フィリピンでも、通常は日本と同じように不倫された側が圧倒的な支持を得るわけだけど

今回はBの普段の振る舞いから、私たちが親しくなる前から

個々それぞれ密かにAさんを支持していたみたい。

 

マダオは去年の12月からBの指示で自身の田舎に帰っており、

Aさんも3月から6月いっぱいは実家に帰っていたので

私たちがAさんから直接この話を聞いたのは7月の終わりごろだった。

 

みんな聞きたくてうずうずしていたようだけど

なかなか切り込む人がいなかった。

(と言っても、この時点でもまだ私は不倫のことは何も知らなかった。)

 

ちょっとずつ距離を縮めて、いつの間にか

一緒に出掛けたり、食事をしたりするほど仲良くなり

「では、いざ質問!」とAさんから不倫の話を聞きだした。

 

実際、Aさんは相当参っていて、

Aさんも誰かに話したくて相談したくてしょうがなかったようだ。

私も2人だけで3時間くらい話を聞いたし

泣きながら語る姿は、私も見ていて辛い気持ちになった。

(でもどっかで こんな狭い世界で不倫するなんてと冷めてる自分もいた)

 

物理的に離れて会えなくなったことをきっかけに、不倫関係を終わらせることにしたAさん。

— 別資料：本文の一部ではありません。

(** An [AxiosError]: an [Error] with an error code and, when the server
    answered, the response. Its name is [AxiosError] when axios made the
    error itself, and the name of the wrapped error when axios wraps an
    error of the transport. *)
Record AxiosError := {
  axios_name : string;
  axios_message : string;
  code : option string;
  response : option StatusLine
}.

(** What [catch (error)] can bind: an instance of [AxiosError] or any other
    [Error] object. The test [error instanceof AxiosError] is a match on the
    constructor. *)
Inductive Thrown :=
| ThrownAxiosError (e : AxiosError)
| ThrownError (e : JsError).

(** [`${error}`]. *)
Definition Thrown_toString (error : Thrown) : string :=
  match error with
  | ThrownAxiosError e =>
      Error_toString {| name := axios_name e; message := axios_message e |}
  | ThrownError e => Error_toString e
  end.

(** [`${x}`] for an optional string and an optional status: [undefined]
    prints as the word. *)
Definition template_string (x : option string) : string :=
  match x with
  | Some s => s
  | None => "undefined"
  end.

Definition template_status (x : option N) : string :=
  match x with
  | Some n => Str.ofN n
  | None => "undefined"
  end.
Lemma rangeKeys_members {A} (o : MapOrder) (m : gmap string A) (key : string) :
  key ∈ rangeKeys o m <-> is_Some (m !! key).
Proof.
  unfold rangeKeys. rewrite (order_perm o), list_elem_of_fmap. split.
  - intros ([k v] & -> & H%elem_of_map_to_list). by exists v.
  - intros [v H]. exists (key, v). split; [done|]. by apply elem_of_map_to_list.
Qed.

Lemma rangeKeys_NoDup {A} (o : MapOrder) (m : gmap string A) :
  NoDup (rangeKeys o m).
Proof.
  unfold rangeKeys. rewrite (order_perm o). apply NoDup_fst_map_to_list.
Qed.

Lemma Split_nonempty (s : string) (sep : ascii) : Split s sep <> [].
Proof.
  destruct s as [|a s]; simpl; [done|].
  destruct (Ascii.eqb a sep); [done|]. by destruct (Split s sep).
Qed.

Lemma cleanReference_resolves (o : MapOrder) (ref : string)
    (allSchemas : gmap string Schema.t) :
  cleanReference o ref allSchemas <> EmptyString ->
  exists name, cleanReference o ref allSchemas = refPrefix +:+ name /\
               is_Some (allSchemas !! name).
Proof.
  unfold cleanReference.
  destruct (String.eqb ref EmptyString); [done|].
  destruct (last (Split ref "/")) as [schemaName|]; [|done].
  destruct (allSchemas !! cleanSchemaName schemaName) eqn:Hfound.
  - intros _. eexists. split; [reflexivity|]. rewrite Hfound. eauto.
  - match goal with
    | |- context [allSchemas !! ?k] => destruct (allSchemas !! k) eqn:Hsimilar
    end; [|done].
    intros _. eexists. split; [reflexivity|]. rewrite Hsimilar. eauto.
Qed.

自分を本当に愛してくれているのはマダオだと思いながらも

その関係を終わらせることにしたのは、

ご主人とご主人家族との関係が大きく影響していた。

 

今のご主人はAさんの初恋の人であり、Aさんが付き合った唯一の人だった。

さらに、Aさんとご主人は同じ町の出身で家族同士も長い付き合いで、

なかば兄弟のように育ってきたそうなのだ。

 

つまり、Aさんの結婚はとても狭い世界の中で行われたものだから

自分が原因で離婚なんてしたら、ご主人家族とのAさん家族との関係はもちろん、

自分と自分の家族との関係も悪くなってしまうのではないかと恐れたのだ。

 

不倫を知ったご主人はAさんに対しては怒りと失望で酷い言葉を

たくさんぶつけたそうだが、ご主人はまだ自分の両親にも不倫の話をしていないそうだ。

プライドなのか、はたまたやり直したいという気持ちがあるからなのか。

それはAさんにも分からないようだった。

 

 

8月の半ば。船上での仕事を終えて、ご主人が帰ってくることになった。

まずはPCR検査を受けて、指定のホテルで結果がでるまで待機。

陰性であれば自宅で14日間の隔離生活。

 

だからいつアパートに帰れるのか、本人すらも分からない状態だった。

 

そしてその日。

昨日まで「大丈夫!私は主人を選んだし、主人も私を受け入れてくれた。」

と言っていたAさんが泣いているというではないか。

ご主人が帰ってきて言い争いになったのか?別れを告げられたのか?

 

その日も夕食後、集まっていた私たちのもとに泣き腫らした目のAさんがやって来た。

「主人が何も話してくれないの。」

「俺はソファーで寝るからって・・・(号泣)」

 

不倫をしておいて勝手なもんだと思うかもしれないが、

Aさんとしてはご主人が帰ってきたら、もう前を向いてやり直せると思っていた。

Aさんの言い分では、主人だって自分を蔑ろにしてきたのだから、

100%私だけが悪いわけじゃないと。

(Aさんはカトリック教徒。

最終的にAさんは「これは神が私たちに与えた試練。

さらに神はマダオを救うために自分(Aさん)をマダオの下に導いたのだ。」と解釈してた)

 

 

ところがどっこい。

 

帰ってきたらこの態度で混乱してしまったようだ。

 

日本とフィリピンでは文化も違えば恋愛や恋人家族の在り方も違う。

Aさんの登場でその場は一気に家族の在り方や愛情表現の大切さ、さらには

人生で一番重きを置くべきことはなにか、というかなりシリアスな話に展開していった。

 

つづく...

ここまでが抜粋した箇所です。